## [Exercise details]
Give back the lines of the records exactly, starting at the first and ending at the one with "kv ∈ past (replay".

## [Entries taken from a collection]
══════════
Lemma inv_link s g i p nd w l n ndn kv h o1 o2 :
  inv s g → stages g !! n = Some (Fresh i) → order g = o1 ++ o2 → lastd hd o1.*1 = p →
  heap s !! p = Some nd → next_ nd = w :: l → w = start_of o2.*1 →
  heap s !! n = Some ndn → next_at n 0 s = Some w → link_count ndn = height ndn →
  info g !! n = Some kv → below kv.1 o1 → above kv.1 o2 →
  legal st0 h → entries_ (replay st0 h) = content (link_in i n kv (height ndn) h o1 o2 g) →
  kv ∈ past (replay st0 h) → past (replay st0 (hist g)) ⊆ past (replay st0 h) →
  (erased (replay st0 (hist g)) = true → erased (replay st0 h) = true) →
  inv (set_node p (with_next (n :: l) nd) s) (link_in i n kv (height ndn) h o1 o2 g).
Proof.
  intros I Hn Eo El Hnd Hnx Hw Hndn Hnn Hlc Hi Hb Ha Hleg He Hpast Hps Her.
  assert (Hp : p = hd ∨ published g p) by (rewrite <- El; by eapply last_published).
  destruct (fresh_apart s g i n I Hn) as (Hnh & [Hn0 Hnev] & Hno & Hnc & Hnp).
  assert (Hpn : p ≠ n) by (intros ->; by destruct Hp).
  assert (Hwm : marked0 w = false) by (subst w; by eapply start_unmarked).
  destruct (relink_node valid T hd top st0 s g p nd w l n I Hp Hnd Hnx Hwm (marked0_even _ Hnev)) as [Hhead Hnodes].
  destruct (next_at_0 valid T hd top st0 s g n _ ndn I Hn Hndn) as (w' & Hw' & Hnl & _).
  rewrite Hnn in Hw'. injection Hw' as <-.
  destruct (published_node valid T hd top st0 s g n ndn _ I Hn Hndn) as [N1 N2 _ [N4 _]].
  destruct (order_with s g o1 o2 n kv I Eo Hnh Hno Hi Hb Ha) as (O1 & O2 & O3 & O4).
  set (s' := set_node p _ s). set (g' := link_in i n kv (height ndn) h o1 o2 g).
  assert (M : moved n Linked g g') by by split. assert (Hns : is_Some (stages g !! n)) by by eexists.
  destruct (moved_books valid T hd top st0 s s' g g' n Linked I M Hns) as (B1 & B2 & B3); try done.
  destruct (moved_heap valid T hd top st0 s s' g g' n Linked I M Hns) as (B4 & B5); try done.
  { intros. apply heap_set_node. by eexists. }
  assert (Hdb : ∀ q, q ≠ n → debts g' !! q = debts g !! q).
  { intros q Hq. simpl. destruct (1 <? height ndn); [by rewrite lookup_insert_ne|done]. }
  split; try done.
  - apply (iv_wf _ _ _ _ _ _ _ I).
  - destruct (iv_head _ _ _ _ _ _ _ I) as (? & ? & _). by split_and!.
  - pose proof (iv_path _ _ _ _ _ _ _ I) as Hpath. destruct (iv_order _ _ _ _ _ _ _ I) as (Hnodup & _).
    cbn [g' link_in order]. rewrite fmap_app. rewrite Eo, fmap_app in Hpath, Hnodup.
    apply (path_link s p nd l n w); [done|done|done|done| |done|done]. unfold succ. rewrite Hnn. simpl. by rewrite marked0_clear.
  - eapply (moved_linked valid T hd top st0 s); [done|done|]. intros q. cbn [g' link_in order]. rewrite O4. case_decide; naive_solver.
  - eapply (moved_retired valid T hd top st0 s); [done|done|]. intros q. case_decide as E; [|done]. subst q.
    pose proof (iv_retired _ _ _ _ _ _ _ I n) as Er. rewrite Hn in Er. change (smr_ s') with (smr_ s). by rewrite <- Er.
  - intros q u x Hq Hu. apply (moved_stage _ _ _ _ _ _ M) in Hu as [[-> ->]|[Hqn Hu]].
    + simpl in Hq. rewrite lookup_insert_ne in Hq by done. rewrite Hndn in Hq. injection Hq as <-. split; [done|done| |].
      * exists w. split; [done|]. intros _. by rewrite Hwm.
      * unfold links, debt. cbn [g' link_in debts]. destruct (Z.ltb_spec 1 (height ndn)).
        -- rewrite lookup_insert_eq. split; [lia|done].
        -- rewrite N4. split; [lia|by intros []].
    + eapply node_ok_ext; [| | |by apply Hnodes]; [done|done|by apply Hdb].
  - intros q j Hq. destruct (decide (q = n)) as [->|Hqn].
    + exists Linked. split; [apply (moved_stage _ _ _ _ _ _ M); by left|by left].
    + rewrite Hdb in Hq by done. destruct (iv_debts _ _ _ _ _ _ _ I q j Hq) as (u & Hu & Hor). exists u.
      split; [apply (moved_stage _ _ _ _ _ _ M); by right|done].
  - split_and!; [done|done| |].
    + intros q kv' Hq Hkv. apply (moved_published _ _ _ _ _ M eq_refl) in Hq as [->|Hq].
      * cbn [g' link_in info] in Hkv. rewrite Hi in Hkv. by injection Hkv as <-.
      * apply Hps. by eapply (iv_hist _ _ _ _ _ _ _ I).
    + intros Hne. by apply Her, (iv_hist _ _ _ _ _ _ _ I).
Qed.

Lemma content_link s g i n kv ht h o1 o2 :
  inv s g → order g = o1 ++ o2 → n ∉ corpses g → valid kv.1 → below kv.1 o1 → above kv.1 o2 →
  content (link_in i n kv ht h o1 o2 g) = insert_ref kv.1 kv.2 (content g).
Proof.
  intros I Eo Hn Hk Hb Ha. pose proof (order_valid valid T hd top st0 s g I) as Hv.
  unfold content. cbn [link_in corpses order]. rewrite Eo in *.
  destruct (alive_miss valid (λ x, x.1 ∉ corpses g) kv.1 o1 o2) as (_ & _ & _ & ->); [done..|].
  rewrite alive_app, alive_cons by done. by destruct kv.
Qed.

Lemma keeps_link (E : N → Prop) ks j s g i p nd l n kv ht h o1 o2 :
  stages g !! n = Some (Fresh i) → debts g !! n = None → p = hd ∨ published g p → stages g !! hd = None →
  p ∉ corpses g → E n ∨ i ≠ j →
  keeps E ks j (s, g) (set_node p (with_next (n :: l) nd) s, link_in i n kv ht h o1 o2 g).
Proof.
  intros Hn Hd Hp Hhd Hpc Hc. apply keeps_set_node; try done.
  - intros q (t & Ht & Hpt). exists t. split; [|done]. simpl. rewrite lookup_insert_ne; [done|]. intros ->.
    rewrite Hn in Ht. by injection Ht as <-.
  - intros q t He Ht. simpl. destruct (decide (q = n)) as [->|Hne].
    + destruct Hc as [?|Hij]; [done|]. rewrite lookup_insert_eq, Hn. split; [by intros [= <-]|intros [= <-]].
      simpl in Ht. congruence.
    + by rewrite lookup_insert_ne by done.
  - left. destruct Hp as [->|(t & Ht & Hpt)]; [congruence|]. rewrite Ht. intros [= ->]. done.
  - intros q He. simpl. destruct (1 <? ht); [|done]. destruct (decide (q = n)) as [->|Hne].
    + destruct Hc as [?|Hij]; [done|]. rewrite lookup_insert_eq, Hd. split; [congruence|done].
    + by rewrite lookup_insert_ne by done.
Qed.

(** ** Releasing it *)

Definition forget n g : ghost :=
  mkGhost (info g) (tall g) (delete n (stages g)) (debts g) (corpses g) (guards g) (order g) (hist g).

Lemma fresh_unguarded s g i n j k :
  inv s g → stages g !! n = Some (Fresh i) → (∀ k, (k < 4)%nat → guards g !! (i, k) ≠ Some n) →
  guards g !! (j, k) ≠ Some n.
Proof.
  intros I Hn Hk Hg. destruct (iv_guards _ _ _ _ _ _ _ I j k n Hg) as (_ & _ & (r & Hr & Hp) & Hj).
  apply Hj in Hn as <-. apply (Hk k); [|done]. destruct (iv_wf _ _ _ _ _ _ _ I) as ([Wl _] & _).
  rewrite Forall_fmap in Wl. apply (Forall_lookup_1 _ _ _ _ Wl) in Hr. simpl in Hr. rewrite <- Hr.
  by eapply lookup_lt_Some.
Qed.

Lemma inv_release s g i n :
  inv s g → stages g !! n = Some (Fresh i) → (∀ k, (k < 4)%nat → guards g !! (i, k) ≠ Some n) →
  inv (freeNode n s) (forget n g).
Proof.
  intros I Hn Hk. pose proof (λ j k, fresh_unguarded s g i n j k I Hn Hk) as Hg.
  destruct I as [I1 (I2 & I2' & nd0 & w0 & Hd & Hn0 & Hw0) I3 I4 (A1 & A2 & A3 & A4 & A5) I6 I7 I8 [C1 C2] [B1 B2] I11 I12 I13 (I14 & I15 & I16 & I17)].
  assert (Hnh : n ≠ hd) by congruence.
  assert (Hst : ∀ q u, stages (forget n g) !! q = Some u ↔ q ≠ n ∧ stages g !! q = Some u).
  { intros q u. simpl. rewrite lookup_delete_Some. naive_solver. }
  assert (His : ∀ q, is_Some (stages (forget n g) !! q) → is_Some (stages g !! q)).
  { intros q [u [_ Hu]%Hst]. by eexists. }
  assert (Hheap : ∀ q, q ≠ n → heap (freeNode n s) !! q = heap s !! q).
  { intros q Hq. simpl. by rewrite lookup_delete_ne. }
  assert (Hpb : ∀ q, published (forget n g) q ↔ published g q).
  { intros q. unfold published. split; intros (t & Ht & Hpt); exists t; (split; [|done]).
    - by apply Hst in Ht as [_ Ht].
    - apply Hst. split; [|done]. intros ->. rewrite Hn in Ht. by injection Ht as <-. }
  assert (Hord : ∀ q, q ∈ (order g).*1 → q ≠ n) by (intros q Hq ->; apply I7 in Hq; congruence).
  split; try done.
  - split_and!; [done|done|]. exists nd0, w0. by rewrite Hheap.
  - eapply path_frame; [|done]. intros a Ha. unfold succ, next_at. rewrite Hheap; [done|].
    apply elem_of_cons in Ha as [->|Ha]; [done|by apply Hord].
  - split_and!; [done..| |].
    + simpl. by rewrite lookup_delete_ne.
    + intros q Hq. by apply A5, His.
  - intros q. destruct (decide (q = n)) as [->|Hq].
    + simpl. rewrite !lookup_delete_eq. split; [by intros []|intros [?|[[] _]]; done].
    + rewrite Hheap by done. simpl. rewrite lookup_delete_ne by done. apply I6.
  - intros q. rewrite Hst, I7. split; [tauto|]. intros Hq. split; [by apply Hord|done].
  - intros q. rewrite Hst, I8. split; [tauto|]. intros Hq. split; [|done]. intros ->. apply I8 in Hq. congruence.
  - split; [|intros q Hq; by apply Hpb, C2]. intros q u [_ Hu]%Hst Ho. by eapply C1.
  - split; [|done]. intros q Hq. by apply B1, His.
  - intros q u nd Hq [Hqn Hu]%Hst. rewrite Hheap in Hq by done. eapply node_ok_ext; [| | |by apply I11]; done.
  - intros q j Hq. destruct (I12 q j Hq) as (u & Hu & Hor). exists u. split; [|done]. apply Hst. split; [|done].
    intros ->. rewrite Hn in Hu. injection Hu as <-. naive_solver.
  - intros j k q Hq. destruct (I13 j k q Hq) as (G1 & G2 & G3 & G4).
    assert (q ≠ n) by (intros ->; by eapply Hg). rewrite Hheap by done.
    split_and!; [done..|]. intros i' [_ Hq']%Hst. by apply G4.
  - cbn [forget hist corpses]. split_and!; [done|done| |done]. intros q kv Hq. by apply I16, Hpb.
Qed.

Lemma keeps_release (E : N → Prop) ks j s g i n :
  stages g !! n = Some (Fresh i) → n ∉ corpses g → E n ∨ i ≠ j →
  keeps E ks j (s, g) (freeNode n s, forget n g).
Proof.
  intros Hn Hcn Hc. split; cbn [fst snd]; try done.
  - intros q (t & Ht & Hpt). exists t. split; [|done]. simpl. rewrite lookup_delete_ne; [done|].
    intros ->. rewrite Hn in Ht. by injection Ht as <-.
  - intros q Hq. unfold next_at. simpl. destruct (decide (q = n)) as [->|Hne]; [done|].
    left. by rewrite lookup_delete_ne.
  - intros q t He Ht. simpl. destruct (decide (q = n)) as [->|Hne].
    + destruct Hc as [?|Hij]; [done|]. rewrite lookup_delete_eq, Hn. split; [done|]. intros [= <-]. simpl in Ht. congruence.
    + by rewrite lookup_delete_ne by done.
  - intros q He Hq. simpl. rewrite lookup_delete_ne; [done|]. intros ->. destruct Hc as [?|Hij]; [done|]. congruence.
Qed.
End Make.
══════════
## [Reply]
Lemma inv_link s g i p nd w l n ndn kv h o1 o2 :
  inv s g → stages g !! n = Some (Fresh i) → order g = o1 ++ o2 → lastd hd o1.*1 = p →
  heap s !! p = Some nd → next_ nd = w :: l → w = start_of o2.*1 →
  heap s !! n = Some ndn → next_at n 0 s = Some w → link_count ndn = height ndn →
  info g !! n = Some kv → below kv.1 o1 → above kv.1 o2 →
  legal st0 h → entries_ (replay st0 h) = content (link_in i n kv (height ndn) h o1 o2 g) →
  kv ∈ past (replay st0 h) → past (replay st0 (hist g)) ⊆ past (replay st0 h) →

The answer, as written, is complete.